(* ===== verification/Settings.v ===== *)
(** * The settings page: [src/pages/Settings.tsx]

    The page reads [theme] and [toggleTheme] from the theme context
    (line 12), shows a dark-mode switch bound to them (lines 53-57), four
    uncontrolled inputs (API key, backend URL with default value
    [http://localhost:8080], display name, e-mail; lines 70-117) and a
    Save button whose [onClick] is [handleSave] (lines 14-19, 124).
    [handleSave] only shows a toast: nothing reads the inputs, nothing is
    sent or stored, and the transport keeps its compiled-in base URL.

    The page has no [async] handler: it is an instance of the runtime's
    [Page] interface whose trigger and continuation types are empty.  The
    state record holds the theme the context provides and the values the
    four DOM inputs hold (they are uncontrolled, so React never sees
    them).  [view] (lines 21-131) is the page's JSX: the dark-mode
    switch, the four labelled inputs and the Save button. *)

From S2P Require Import Prelude Json Transport Browser View Runtime.
Import Axios View.
Open Scope list_scope.

Module Settings.

(** The theme of [ThemeContext] (the provider is not among the sources:
    it is modelled from its use, [theme === 'dark'] and [toggleTheme]). *)
Inductive theme_t : Type := Light | Dark.

#[export] Instance theme_t_eq_dec : EqDecision theme_t.
Proof. solve_decision. Defined.

Definition toggleTheme (t : theme_t) : theme_t :=
  match t with Light => Dark | Dark => Light end.

Record state : Type := {
  theme : theme_t;
  apiKey : string;        (** [#api-key] *)
  backendUrl : string;    (** [#backend-url] *)
  displayName : string;   (** [#display-name] *)
  userEmail : string      (** [#email] *)
}.

Definition initial (t : theme_t) : state :=
  {| theme := t; apiKey := ""; backendUrl := "http://localhost:8080";
     displayName := ""; userEmail := "" |}.

(** What the user types into the uncontrolled inputs. *)
Inductive input : Type :=
| SetApiKey (v : string)
| SetBackendUrl (v : string)
| SetDisplayName (v : string)
| SetEmail (v : string).

Definition on_input (i : input) (s : state) : state :=
  match i with
  | SetApiKey v => {| theme := theme s; apiKey := v; backendUrl := backendUrl s;
                      displayName := displayName s; userEmail := userEmail s |}
  | SetBackendUrl v => {| theme := theme s; apiKey := apiKey s; backendUrl := v;
                          displayName := displayName s; userEmail := userEmail s |}
  | SetDisplayName v => {| theme := theme s; apiKey := apiKey s; backendUrl := backendUrl s;
                           displayName := v; userEmail := userEmail s |}
  | SetEmail v => {| theme := theme s; apiKey := apiKey s; backendUrl := backendUrl s;
                     displayName := displayName s; userEmail := v |}
  end.

(** [checked={theme === 'dark'}] *)
Definition dark_mode_checked (s : state) : bool := bool_decide (theme s = Dark).

(** The synchronous handlers: the switch's [onCheckedChange={toggleTheme}]
    and the Save button's [onClick={handleSave}]. *)
Inductive sync_event : Type := ToggleDarkMode | SaveClick.

Definition set_theme (s : state) (t : theme_t) : state :=
  {| theme := t; apiKey := apiKey s; backendUrl := backendUrl s;
     displayName := displayName s; userEmail := userEmail s |}.

Definition saved_toast : toast :=
  {| t_title := "Settings Saved";
     t_description := JStr "Your preferences have been updated successfully.";
     t_variant := VDefault |}.

(** [handleSave]: [toast({ title: 'Settings Saved', description: ... })] *)
Definition handleSave (s : state) (w : world) : state * world :=
  (s, show_toast saved_toast w).

Definition on_sync (j : sync_event) (s : state) (w : world) : option (state * world) :=
  match j with
  | ToggleDarkMode => Some (set_theme s (toggleTheme (theme s)), w)
  | SaveClick => Some (handleSave s w)
  end.

#[export] Instance page : Page state Empty_set input sync_event Empty_set := {|
  pg_loading := λ _, false;
  pg_input := on_input;
  pg_sync := on_sync;
  pg_fire := λ (t : Empty_set) _ _, match t with end;
  pg_resume := λ (k : Empty_set) _ _ _, match k with end;
  pg_guarded := λ (k : Empty_set), match k with end
|}.

Definition is_save (e : event Empty_set input sync_event) : bool :=
  match e with ESync SaveClick => true | _ => false end.
Definition is_toggle (e : event Empty_set input sync_event) : bool :=
  match e with ESync ToggleDarkMode => true | _ => false end.
Definition is_input (e : event Empty_set input sync_event) : bool :=
  match e with EInput _ => true | _ => false end.

Definition n_saves (es : list (event Empty_set input sync_event)) : nat :=
  length (filter (λ e, is_save e = true) es).
Definition n_toggles (es : list (event Empty_set input sync_event)) : nat :=
  length (filter (λ e, is_toggle e = true) es).

(** ** What the page renders (lines 21-131)

    The inputs are uncontrolled: what they show is the DOM value, which
    the state record holds. *)
Definition view (s : state) : list (node sync_event) :=
  [NBox "div" [NBox "motion.div"
     [NBox "div" [NBox "h1" [NText "Settings"];
                  NBox "p" [NText "Manage your preferences and account settings"]];
      GlassCard
        [NBox "div" [NBox "h2" [NText "Appearance"]];
         NBox "div" [NBox "div" [NLabel "dark-mode" [NText "Dark Mode"];
                                 NBox "p" [NText "Toggle between light and dark theme"]];
                     NSwitch "dark-mode" (dark_mode_checked s) ToggleDarkMode]];
      GlassCard
        [NBox "div" [NBox "h2" [NText "API Configuration"]];
         NBox "div"
           [NBox "div" [NLabel "api-key" [NText "API Key (Optional)"];
                        NInput "api-key" "password" (apiKey s) false;
                        NBox "p" [NText "Configure your custom API key for enhanced features"]];
            NBox "div" [NLabel "backend-url" [NText "Backend URL"];
                        NInput "backend-url" "text" (backendUrl s) false;
                        NBox "p" [NText "URL of the FastAPI backend server"]]]];
      GlassCard
        [NBox "div" [NBox "h2" [NText "Profile Information"]];
         NBox "div"
           [NBox "div" [NLabel "display-name" [NText "Display Name"];
                        NInput "display-name" "text" (displayName s) false];
            NBox "div" [NLabel "email" [NText "Email"];
                        NInput "email" "email" (userEmail s) false]]];
      NButton (BClick SaveClick) false [NText "Save Settings"]]]].

(** ** Example run *)

Definition ex_events : list (event Empty_set input sync_event) :=
  [EInput (SetBackendUrl "https://api.example.com"); EInput (SetApiKey "sk-1");
   ESync ToggleDarkMode; ESync SaveClick].

(** ** Lemmas *)

Lemma settings_page_laws : PageLaws page.
Proof.
  split; simpl; try by intros [].
  intros [] s w s' w'; simpl; by intros [= <- <-].
Qed.

Lemma on_input_theme i s : theme (on_input i s) = theme s.
Proof. by destruct i. Qed.

(** One step from a configuration with nothing in flight. *)
Lemma settings_step e (c c' : config state Empty_set) :
  c_inflight c = [] → step e c = Some c' →
  c_inflight c' = [] ∧
  c_world c' = (if is_save e then show_toast saved_toast (c_world c) else c_world c) ∧
  theme (c_page c') = (if is_toggle e then toggleTheme (theme (c_page c)) else theme (c_page c)).
Proof.
  intros Hfl Hs. apply step_Some_inv in Hs.
  destruct e as [i|[]|[]|n o]; simpl in *.
  - subst c'. simpl. by rewrite on_input_theme.
  - destruct Hs as [[= <- <-] ->]. naive_solver.
  - destruct Hs as [[= <- <-] ->]. naive_solver.
  - destruct Hs as (r & k & Hn & _). by rewrite Hfl in Hn.
Qed.

Lemma show_toast_replicate w n :
  Nat.iter n (show_toast saved_toast) w
  = with_toasts w (toasts w ++ replicate n saved_toast).
Proof.
  induction n as [|n IH]; simpl.
  - rewrite app_nil_r. by destruct w.
  - rewrite IH. unfold show_toast, with_toasts; simpl.
    by rewrite <- app_assoc, <- replicate_cons_app.
Qed.

(** The world after a run from a configuration with nothing in flight. *)
Lemma settings_run es (c c' : config state Empty_set) :
  c_inflight c = [] → run es c = Some c' →
  c_inflight c' = [] ∧
  c_world c' = Nat.iter (n_saves es) (show_toast saved_toast) (c_world c) ∧
  theme (c_page c') = Nat.iter (n_toggles es) toggleTheme (theme (c_page c)).
Proof.
  unfold n_saves, n_toggles. revert c.
  induction es as [|e es IH]; intros c Hfl Hrun.
  - by injection Hrun as <-.
  - apply run_cons in Hrun as (c1 & H1 & H2).
    destruct (settings_step e c c1 Hfl H1) as (Hfl1 & Hw & Ht).
    destruct (IH c1 Hfl1 H2) as (? & -> & ->). rewrite !filter_cons.
    split; [done|]. rewrite Hw, Ht.
    destruct e as [i|[]|[]|n o]; simpl; rewrite ?decide_True, ?decide_False by done; simpl.
    all: split; try done; by rewrite Nat.iter_swap.
Qed.

Lemma n_saves_inputs es :
  n_saves (filter (λ e, is_input e = false) es) = n_saves es.
Proof.
  unfold n_saves. rewrite list_filter_filter.
  f_equal. apply list_filter_iff. intros [i|[]|[]|n o]; simpl; naive_solver.
Qed.

Lemma n_toggles_inputs es :
  n_toggles (filter (λ e, is_input e = false) es) = n_toggles es.
Proof.
  unfold n_toggles. rewrite list_filter_filter.
  f_equal. apply list_filter_iff. intros [i|[]|[]|n o]; simpl; naive_solver.
Qed.

Lemma settings_view_ids s :
  input_ids (view s) = ["dark-mode"; "api-key"; "backend-url"; "display-name"; "email"] ∧
  label_targets (view s) = ["dark-mode"; "api-key"; "backend-url"; "display-name"; "email"] ∧
  links (view s) = [].
Proof. unfold view, input_ids, label_targets, links. view_collect. done. Qed.

(** The page offers its switch and its Save button, in every state. *)
Lemma settings_view_actions s : actions (view s) = [ToggleDarkMode; SaveClick].
Proof. unfold view, actions. view_collect. done. Qed.

(** ** Properties *)

(** Save changes nothing but the toast list (a finding): after any
    run of the settings page, nothing is in flight, no request was sent,
    no file saved and no clipboard written; the notification sink has one
    "Settings Saved" event per click on Save, and the theme has flipped
    once per click on the switch. *)
Theorem settings_save_noop s0 es c :
  run es (init s0) = Some c →
  c_inflight c = [] ∧
  c_world c = with_toasts world0 (replicate (n_saves es) saved_toast) ∧
  theme (c_page c) = Nat.iter (n_toggles es) toggleTheme (theme s0).
Proof.
  intros Hrun. destruct (settings_run es (init s0) _ eq_refl Hrun) as (Hfl & Hw & Ht).
  split_and!; [done| |done]. by rewrite Hw, show_toast_replicate.
Qed.

Lemma settings_save_noop_witness :
  run ex_events (init (initial Light)) = Some (default (init (initial Light)) (run ex_events (init (initial Light)))) ∧
  c_world (default (init (initial Light)) (run ex_events (init (initial Light))))
  = with_toasts world0 [saved_toast].
Proof.
  split; [reflexivity|].
  apply (settings_save_noop (initial Light) ex_events). reflexivity.
Defined.

(** C23: What is typed into the settings inputs (API key, backend URL,
    display name, e-mail) has no effect: two runs that differ only in
    their input events leave the same world and the same theme. *)
Theorem settings_inputs_ignored s0 es1 es2 c1 c2 :
  run es1 (init s0) = Some c1 → run es2 (init s0) = Some c2 →
  filter (λ e, is_input e = false) es1 = filter (λ e, is_input e = false) es2 →
  c_world c1 = c_world c2 ∧ theme (c_page c1) = theme (c_page c2).
Proof.
  intros H1 H2 Hf.
  destruct (settings_run es1 (init s0) _ eq_refl H1) as (_ & -> & ->).
  destruct (settings_run es2 (init s0) _ eq_refl H2) as (_ & -> & ->).
  by rewrite <- n_saves_inputs, Hf, n_saves_inputs,
    <- n_toggles_inputs, Hf, n_toggles_inputs.
Qed.

Lemma settings_inputs_ignored_witness :
  c_world (default (init (initial Light)) (run ex_events (init (initial Light))))
  = c_world (default (init (initial Light))
               (run [ESync ToggleDarkMode; ESync SaveClick] (init (initial Light)))) ∧
  theme (c_page (default (init (initial Light)) (run ex_events (init (initial Light)))))
  = theme (c_page (default (init (initial Light))
               (run [ESync ToggleDarkMode; ESync SaveClick] (init (initial Light))))).
Proof.
  apply (settings_inputs_ignored (initial Light) ex_events [ESync ToggleDarkMode; ESync SaveClick]);
    reflexivity.
Defined.

End Settings.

____

§ YOUR GOAL: The reply should consist solely of the lines above from the one that has "Lemma settings_page_laws : PageLaws page." through the one that has "- by injection Hrun as <-.", reproduced exactly.

§ REPLY:
Lemma settings_page_laws : PageLaws page.
Proof.
  split; simpl; try by intros [].
  intros [] s w s' w'; simpl; by intros [= <- <-].
Qed.

Lemma on_input_theme i s : theme (on_input i s) = theme s.
Proof. by destruct i. Qed.

(** One step from a configuration with nothing in flight. *)
Lemma settings_step e (c c' : config state Empty_set) :
  c_inflight c = [] → step e c = Some c' →
  c_inflight c' = [] ∧
  c_world c' = (if is_save e then show_toast saved_toast (c_world c) else c_world c) ∧
  theme (c_page c') = (if is_toggle e then toggleTheme (theme (c_page c)) else theme (c_page c)).
Proof.
  intros Hfl Hs. apply step_Some_inv in Hs.
  destruct e as [i|[]|[]|n o]; simpl in *.
  - subst c'. simpl. by rewrite on_input_theme.
  - destruct Hs as [[= <- <-] ->]. naive_solver.
  - destruct Hs as [[= <- <-] ->]. naive_solver.
  - destruct Hs as (r & k & Hn & _). by rewrite Hfl in Hn.
Qed.

Lemma show_toast_replicate w n :
  Nat.iter n (show_toast saved_toast) w
  = with_toasts w (toasts w ++ replicate n saved_toast).
Proof.
  induction n as [|n IH]; simpl.
  - rewrite app_nil_r. by destruct w.
  - rewrite IH. unfold show_toast, with_toasts; simpl.
    by rewrite <- app_assoc, <- replicate_cons_app.
Qed.

(** The world after a run from a configuration with nothing in flight. *)
Lemma settings_run es (c c' : config state Empty_set) :
  c_inflight c = [] → run es c = Some c' →
  c_inflight c' = [] ∧
  c_world c' = Nat.iter (n_saves es) (show_toast saved_toast) (c_world c) ∧
  theme (c_page c') = Nat.iter (n_toggles es) toggleTheme (theme (c_page c)).
Proof.
  unfold n_saves, n_toggles. revert c.
  induction es as [|e es IH]; intros c Hfl Hrun.
  - by injection Hrun as <-.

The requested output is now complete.